Saturday, October 29, 2011

Maria (cont.)

continued
     And with a key half-turned everything's crushed together, and I screamed once when I bird flew in. I ran for the door, but I ran into Maria. And as you know these days she really shows.

She said:
     "What's all the commotion? Put the chairs up; we're closing, and I want to go home. I'll try another nicorette and break down in a sweat and cry on the kitchen floor. But it could change everything. It could change anything at all...

     "Now, Joe, you've got me thinking... It seems you know that we're all sinking, and you're waiting to throw a line. But kiddo, I don't need a hand. Please just get out while you can before this world gets you for good. Because I've never met a kid like you who dreams and then follows through. I know because in my fragile hands I let it all slip through. It was the summer of '99, and I was barely ten years high when I walked two miles to buy figure skates at "Go Figure." And the moment I tried them on I felt like mom did in the 80's. Her dreams, they really took off. She's damn pretty in the pictures on our wall in front of which I'd sit and think to myself that I could change everything.

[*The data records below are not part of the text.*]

(* ===== verification/RvConnection.v ===== *)
(** * Events as a returned list: protocol/rv_connection.hpp

    [basic_rv_connection] derives from the connection and overrides its
    callbacks: each one puts an event into a vector, and the calls that can
    make callbacks return the vector.  The event types are those of
    protocol/event/. *)
From S2P Require Import PacketBuilder.
From S2P Require Import Prelude Boost Error Packet PacketIdManager Store ConnectionState BufferToPacket ConnectionSend ConnectionRecv.
From S2P Require Import ConnectionLogic ConnectionInvariant.

(** ** Events *)

Record event_send := mk_event_send {
  packet_ : packet_variant;
  release_packet_id_if_send_error_ : option Z;
}.

Record event_timer := mk_event_timer {
  op_ : timer_op.t;
  kind_ : timer_kind.t;
  ms_ : option Z;
}.

(** [std::variant]: the alternatives in their order *)
Inductive event_variant :=
| ev_error_code (ec : error_code)
| ev_send (e : event_send)
| ev_packet_id_released (packet_id : Z)
| ev_packet_received (packet : packet_variant)
| ev_timer (e : event_timer)
| ev_close.

Definition is_error (ev : event_variant) : bool := match ev with ev_error_code _ => true | _ => false end.

(** the overridden callbacks, by what they put into [events_] *)
Definition emplaced (e : event) : event_variant :=
  match e with
  | on_error ec => ev_error_code ec
  | on_send packet release => ev_send (mk_event_send packet release)
  | on_packet_id_release packet_id => ev_packet_id_released packet_id
  | on_receive packet => ev_packet_received packet
  | on_timer_op op kind ms => ev_timer (mk_event_timer op kind ms)
  | on_close => ev_close
  end.

Section rv_connection.
Context {M : Type} {PM : PacketIdManager M} {BE : BoostEndian} {BMI : BoostMultiIndex}.
Variables (pidb : nat) (Role : role.t).

Record rv_connection := mk_rv_connection {
  base_type : connection M pidb;
  events_ : list event_variant;
}.

Definition make_rv_connection (ver : protocol_version.t) : rv_connection := mk_rv_connection (make_connection ver) [].

Inductive rv_outcome (A : Type) :=
| RvReturn (a : A) (r : rv_connection)
| RvThrow (ec : error_code) (r : rv_connection)
| RvUndefined.
Arguments RvReturn {A} a r.
Arguments RvThrow {A} ec r.
Arguments RvUndefined {A}.

Definition rv_program (A : Type) : Type := rv_connection -> rv_outcome A.

(** a member function of the base class: its callbacks fill the vector *)
Definition base {A} (p : prog M pidb A) : rv_program A := fun r =>
  match p (base_type r) with
  | Return a c es => RvReturn a (mk_rv_connection c (events_ r ++ map emplaced es))
  | Throw ec c es => RvThrow ec (mk_rv_connection c (events_ r ++ map emplaced es))
  | Undefined => RvUndefined
  end.

(** [return force_move(events_)]; the vector is empty afterwards *)
Definition returning_events {A} (p : rv_program A) : rv_program (A * list event_variant) := fun r =>
  match p r with
  | RvReturn a r => RvReturn (a, events_ r) (mk_rv_connection (base_type r) [])
  | RvThrow ec r => RvThrow ec r
  | RvUndefined => RvUndefined
  end.

Definition rv_send (now : Z) (packet : packet_variant) : rv_program (unit * list event_variant) :=
  returning_events (base (send pidb Role now packet)).
(** with what is left of the stream *)
Definition rv_recv (now : Z) (stream : list byte) : rv_program (list byte * list event_variant) :=
  returning_events (base (recv pidb Role now stream)).
Definition rv_notify_timer_fired (now : Z) (kind : timer_kind.t) : rv_program (unit * list event_variant) :=
  returning_events (base (notify_timer_fired pidb Role now kind)).
Definition rv_notify_closed : rv_program (unit * list event_variant) := returning_events (base (notify_closed pidb)).
Definition rv_set_pingreq_send_interval (duration : Z) : rv_program (unit * list event_variant) :=
  returning_events (base (set_pingreq_send_interval pidb duration)).
Definition rv_release_packet_id (packet_id : Z) : rv_program (unit * list event_variant) :=
  returning_events (base (release_packet_id pidb packet_id)).

(** ** Any calls *)

Definition events_of {A} (p : rv_program (A * list event_variant)) : rv_program (list event_variant) := fun r =>
  match p r with
  | RvReturn (_, es) r => RvReturn es r
  | RvThrow ec r => RvThrow ec r
  | RvUndefined => RvUndefined
  end.

Definition no_events {A} (p : rv_program A) : rv_program (list event_variant) := fun r =>
  match p r with
  | RvReturn _ r => RvReturn [] r
  | RvThrow ec r => RvThrow ec r
  | RvUndefined => RvUndefined
  end.

(** the calls that are not overridden return no events *)
Definition run_rv_call (k : call) : rv_program (list event_variant) :=
  match k with
  | call_send now pv => events_of (rv_send now pv)
  | call_recv now stream => events_of (rv_recv now stream)
  | call_notify_timer_fired now kind => events_of (rv_notify_timer_fired now kind)
  | call_notify_closed => events_of rv_notify_closed
  | call_set_pingreq_send_interval ms => events_of (rv_set_pingreq_send_interval ms)
  | call_release_packet_id pid => events_of (rv_release_packet_id pid)
  | k => no_events (base (run_call Role k))
  end.

Definition returns_events (k : call) : bool :=
  match k with
  | call_send _ _ | call_recv _ _ | call_notify_timer_fired _ _ | call_notify_closed | call_set_pingreq_send_interval _
  | call_release_packet_id _ => true
  | _ => false
  end.

Lemma run_rv_call_spec k r :
  match run_call Role k (base_type r) with
  | Return _ c es =>
    run_rv_call k r = if returns_events k then RvReturn (events_ r ++ map emplaced es) (mk_rv_connection c [])
                      else RvReturn [] (mk_rv_connection c (events_ r ++ map emplaced es))
  | Throw ec c es => run_rv_call k r = RvThrow ec (mk_rv_connection c (events_ r ++ map emplaced es))
  | Undefined => run_rv_call k r = RvUndefined
  end.
Proof.
  unfold run_rv_call, events_of, no_events, rv_send, rv_recv, rv_notify_timer_fired, rv_notify_closed, rv_set_pingreq_send_interval,
    rv_release_packet_id, returning_events, base.
  destruct k; cbn [run_call returns_events]; try (match goal with |- context [match ?p (base_type r) with _ => _ end] => by destruct (p (base_type r)) end).
  unfold mbind, prog_bind. destruct (recv pidb Role now stream (base_type r)); cbn; [by rewrite app_nil_r | done..].
Qed.

(** ** Nothing is lost *)

(** no callbacks *)
Definition silent {A} (p : prog M pidb A) : Prop :=
  forall c, match p c with Return _ _ es | Throw _ _ es => es = [] | Undefined => True end.

Lemma silent_bind {A B} (p : prog M pidb A) (f : A -> prog M pidb B) : silent p -> (forall a, silent (f a)) -> silent (p ≫= f).
Proof.
  intros Hp Hf c. unfold mbind, prog_bind. specialize (Hp c). destruct (p c) as [a c1 es1|ec c1 es1|]; [|done..].
  specialize (Hf a c1). subst es1. by destruct (f a c1).
Qed.

Lemma silent_for_each {A} (f : A -> prog M pidb unit) l : (forall a, silent (f a)) -> silent (for_each f l).
Proof. intros Hf. induction l as [|a l IH]; [done|]. by apply silent_bind. Qed.

Lemma silent_register pid : silent (register_packet_id pidb pid).
Proof. done. Qed.

Lemma silent_modify f : silent (modify f).
Proof. done. Qed.

Lemma silent_when b (p : prog M pidb unit) : silent p -> silent (when b p).
Proof. intros Hp. by destruct b. Qed.

Lemma silent_restore_packet e : silent (restore_packet pidb e).
Proof.
  unfold restore_packet. apply silent_bind.
  - destruct (var_ e); try apply silent_modify; (case_match; [apply silent_modify | apply silent_when, silent_modify]).
  - intros _. apply silent_bind; [apply silent_register | intros b; apply silent_when, silent_modify].
Qed.

Lemma silent_calls k : returns_events k = false -> silent (run_call Role k).
Proof. destruct k; try done; intros _. cbn [run_call]. apply silent_for_each, silent_restore_packet. Qed.

(** the vectors that calls return, until one throws *)
Fixpoint run_rv_calls (ks : list call) : rv_program (list event_variant) := fun r =>
  match ks with
  | [] => RvReturn [] r
  | k :: ks =>
    match run_rv_call k r with
    | RvReturn es r =>
      match run_rv_calls ks r with
      | RvReturn es' r => RvReturn (es ++ es') r
      | o => o
      end
    | o => o
    end
  end.

Fixpoint run_calls (ks : list call) : prog M pidb unit :=
  match ks with
  | [] => mret tt
  | k :: ks => run_call Role k;; run_calls ks
  end.

(** The vectors that a sequence of calls returns are, one after the other, the
    callbacks of the connection in their order, and none stays behind. *)
Theorem rv_connection_events ks c es c' :
  run_calls ks c = Return tt c' es -> run_rv_calls ks (mk_rv_connection c []) = RvReturn (map emplaced es) (mk_rv_connection c' []).
Proof.
  revert c es. induction ks as [|k ks IH]; intros c es; cbn [run_calls run_rv_calls]; [by intros [= <- <-]|].
  unfold mbind, prog_bind. pose proof (run_rv_call_spec k (mk_rv_connection c [])) as Hk. cbn [base_type events_] in Hk.
  pose proof (silent_calls k) as Hs. destruct (run_call Role k c) as [[] c1 es1|ec c1 es1|] eqn:Hrun; [|done..].
  assert (Hk' : run_rv_call k (mk_rv_connection c []) = RvReturn (map emplaced es1) (mk_rv_connection c1 [])).
  { destruct (returns_events k); [done|]. specialize (Hs eq_refl c). rewrite Hrun in Hs. by subst es1. }
  rewrite Hk'. destruct (run_calls ks c1) as [[] c2 es2|ec c2 es2|] eqn:Hrest; [|done..]. intros [= <- <-].
  by rewrite (IH c1 es2 Hrest), map_app.
Qed.

(** A call that throws leaves the events it made: the next call that returns
    events gives them first. *)
Theorem rv_connection_throw k ec c es c1 k' es' c2 :
  run_call Role k c = Throw ec c1 es -> run_call Role k' c1 = Return tt c2 es' -> returns_events k' = true ->
  exists r, run_rv_call k (mk_rv_connection c []) = RvThrow ec r /\ run_rv_call k' r = RvReturn (map emplaced (es ++ es')) (mk_rv_connection c2 []).
Proof.
  intros H1 H2 Hk'. pose proof (run_rv_call_spec k (mk_rv_connection c [])) as Hs. cbn [base_type events_] in Hs. rewrite H1 in Hs.
  eexists. split; [exact Hs|]. pose proof (run_rv_call_spec k' (mk_rv_connection c1 (map emplaced es))) as Hs'.
  cbn [base_type events_ app] in *. rewrite H2, Hk' in Hs'. by rewrite Hs', map_app.
Qed.
End rv_connection.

     "Last summer I turned eighteen, and I had held tight to that dream until June 12th when I got home and that dream shook free. Dad's car was parked in front and I hadn't seen him since he since he jumped our family train. And down Yeatman Ave I saw the ambulance pull up. Clenched tight in her hand was a note wrapped in rubber band. It was to me. It said "Happy Birthday." It's not my birthday. Mom was face down on the floor as my dad swung open the door, and they stormed in and rolled her out. An overdose. And that changed everything...

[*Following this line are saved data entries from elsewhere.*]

Lemma elem_of_search fl m T : shape_with fl m T -> forall ts ps p,
  p ∈ search T ps ts <->
  (ts = [] /\ p ∈ ps) \/ (ts <> [] /\ is_Some (T !! p) /\ exists q fs, q ∈ ps /\ p = rev fs ++ q /\ match_below q fs ts = true).
Proof.
  intros Hs. induction ts as [|t ts IH]; intros ps p; [simpl; tauto|]. cbn [search]. rewrite elem_of_app, IH.
  transitivity (is_Some (T !! p) /\ exists q fs, q ∈ ps /\ p = rev fs ++ q /\ match_below q fs (t :: ts) = true); [|naive_solver].
  setoid_rewrite list_elem_of_bind. split.
  - intros H.
    assert (Hnext : forall q' fs, q' ∈ ps ≫= next_nodes T t -> is_Some (T !! p) -> p = rev fs ++ q' -> match_below q' fs ts = true ->
      exists q fs, q ∈ ps /\ p = rev fs ++ q /\ match_below q fs (t :: ts) = true).
    { intros q' fs (q & Hq' & Hq)%list_elem_of_bind Hlive -> Hm. unfold next_nodes in Hq'. apply elem_of_app in Hq' as [[-> _]%live_iff|Hq'].
      - exists q, (t :: fs). simpl. rewrite <- app_assoc. split; [done|]. split; [done|].
        rewrite (bool_decide_eq_true_2 (t = t)) by done. simpl. by rewrite Hm, orb_true_r.
      - destruct (not_system q t) eqn:Hsys; [|by apply elem_of_nil in Hq']. apply live_iff in Hq' as [-> _].
        exists q, ([plus] :: fs). simpl. rewrite <- app_assoc. split; [done|]. split; [done|].
        rewrite Hsys, Hm. by rewrite !orb_true_r. }
    destruct H as [(q & Hp & Hq) | [[-> (q & Hp & Hq)]|(Hts & Hlive & q & fs & Hq & -> & Hm)]].
    + unfold hash_nodes in Hp. destruct (not_system q t) eqn:Hsys; [|by apply elem_of_nil in Hp].
      apply live_iff in Hp as [-> Hlive]. split; [done|]. exists q, [[hash]]. split; [done|]. split; [done|]. simpl. by rewrite Hsys.
    + assert (Hlive : is_Some (T !! p)) by by eapply next_live. split; [done|]. apply (Hnext p []); [|done..].
      apply list_elem_of_bind. eauto.
    + split; [done|]. apply (Hnext q fs); [|done..]. by apply list_elem_of_bind.
  - intros (Hlive & q & fs & Hq & -> & Hm). destruct fs as [|f fs]; [done|]. cbn [match_below] in Hm.
    apply orb_true_iff in Hm as [[[-> ->]%bool_decide_eq_true Hsys]%andb_true_iff|[Hf Hm]%andb_true_iff].
    + left. exists q. split; [|done]. unfold hash_nodes. rewrite Hsys. by apply live_iff.
    + right. assert (Hnext : f :: q ∈ next_nodes T t q).
      { simpl in Hlive. rewrite <- app_assoc in Hlive. apply (sh_above Hs) in Hlive. simpl in Hlive. unfold next_nodes. apply elem_of_app.
        apply orb_true_iff in Hf as [->%bool_decide_eq_true|[->%bool_decide_eq_true Hsys]%andb_true_iff].
        - left. by apply live_iff.
        - right. rewrite Hsys. by apply live_iff. }
      destruct (decide (ts = [])) as [->|Hts].
      * left. split; [done|]. destruct fs; [|done]. exists q. done.
      * right. split; [done|]. split; [done|]. exists (f :: q), fs. split; [eauto|]. split; [|done].
        simpl. by rewrite <- app_assoc.
Qed.
(** ** By handle *)

Lemma insert_handle_run m A f h k v :
  holds m A -> Z.of_nat (size A) < max_count -> lookup_filter f m = Return (Some h) m ->
  exists m', insert_or_assign_handle h k v m = Return (h, bool_decide (A !! (f, k) = None)) m' /\
    holds m' (<[(f, k) := v]> A) /\ next_node_id m' = next_node_id m.
Proof.
  intros (T & Hs & Hr & Hm) Hsize Hlook. rewrite (lookup_run m T A f Hs Hr) in Hlook.
  destruct (T !! path_of f) as [n|] eqn:Hn; [|done]. injection Hlook as <-.
  destruct (insert_present (increase_subscriptions_handle (key_of T (path_of f))) m T A f k v n Hs Hr Hm Hsize Hn) as (m' & Hrun & Hh & Hx).
  { intros m1 n1 T1 Hs1 Hid Hlt. rewrite <- (key_of_insert T f n n1 (path_of f) Hn Hid). apply increase_subscriptions_handle_run; [done | | done].
    unfold T1. rewrite lookup_insert_eq. by eexists. }
  exists m'. split; [|done]. rewrite <- Hrun. unfold insert_or_assign_handle. etransitivity; [exact (bind_return _ _ _ m m eq_refl)|].
  by rewrite (map_node Hs _ _ Hn).
Qed.

(** ** Erasure *)

(** the number of elements erased *)
Definition removed A f k : Z := match A !! (f, k) with Some _ => 1 | None => 0 end.

Lemma erase_key_run m T A f k n :
  shape m T -> represents T A -> T !! path_of f = Some n ->
  exists m', erase_key (key_of T (path_of f)) k m = Return (removed A f k) m' /\
    shape m' (<[path_of f := set_nvalue (delete k) n]> T) /\ map_size m' = map_size m /\ next_node_id m' = next_node_id m.
Proof.
  intros Hs Hr Hn. destruct (value_run m T f n (delete k) Hs Hn) as (m' & Hrun & Hrest). exists m'. split; [|done].
  unfold erase_key. etransitivity; [exact (bind_return _ _ _ _ _ (at_node Hs _ _ Hn))|].
  etransitivity; [exact (bind_return _ _ _ _ _ Hrun)|]. cbn [value stored]. by rewrite (represents_value T A f k n Hr Hn).
Qed.

(** nothing to erase in the node *)
Lemma holds_not_erased m T A f k n :
  shape m (<[path_of f := set_nvalue (delete k) n]> T) -> represents T A -> T !! path_of f = Some n ->
  A !! (f, k) = None -> map_size m = Z.of_nat (size A) -> holds m (delete (f, k) A).
Proof.
  intros Hs Hr Hn Hno Hm. exists T. rewrite delete_id by done. split; [|done].
  assert (set_nvalue (delete k) n = n) as Heq.
  { unfold set_nvalue. rewrite delete_id by by rewrite (represents_value T A f k n Hr Hn). by destruct n. }
  by rewrite Heq, insert_id in Hs.
Qed.

Lemma map_size_erased A f k v : A !! (f, k) = Some v -> Z.of_nat (size A) = Z.of_nat (size (delete (f, k) A)) + 1.
Proof. intros Hv. rewrite <- (insert_delete_id A (f, k) v Hv) at 1. rewrite map_size_insert_None by apply lookup_delete_eq. lia. Qed.

Lemma removal_run m1 T A f k v n :
  shape m1 (<[path_of f := set_nvalue (delete k) n]> T) -> represents T A -> T !! path_of f = Some n ->
  A !! (f, k) = Some v -> map_size m1 = Z.of_nat (size A) ->
  0 < map_size m1 /\
  forall x, exists m2, remove_topic_filter (map (key_of T) (paths [] (levels f))) (set_map_size x m1) = Return tt m2 /\
    map_size m2 = x /\ next_node_id m2 = next_node_id m1 /\ holds (set_map_size (map_size m1 - 1) m2) (delete (f, k) A).
Proof.
  intros Hs1 Hr Hn Hv Hm. pose proof (map_size_erased A f k v Hv) as Hsz. split; [lia|]. intros x.
  pose proof (removing_dropped _ _ _ (represents_removing T A f k v n Hr Hv Hn)) as [Hrem Hrep].
  destruct (remove_topic_filter_run (set_map_size x m1) _ f (shape_set_map_size _ _ x Hs1) Hrem) as (m2 & Hrun & Hs2 & Hm2 & Hx2).
  rewrite (map_ext _ _ (fun p => key_of_insert T f n (set_nvalue (delete k) n) p Hn eq_refl)) in Hrun.
  exists m2. split; [done|]. split; [by rewrite Hm2|]. split; [by rewrite Hx2|]. eexists.
  split; [by apply shape_set_map_size|]. split; [done|]. simpl. lia.
Qed.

     "The day the plus sign came, I went and knelt down in the rain and crid "Holy Ghost, give mom the strength she needs to come back home." But it was weeks since I heard a thing, and as I went through mother's things I found a box that I opened up and wept. Because there in white and grey were mother's rusty figure skate with a note that said "Happy Birthday." The day that mom came home, she asked if I had got her note. I said "Yes" and she looked ashamed to the closet door. And to her I said, "I will change everything." "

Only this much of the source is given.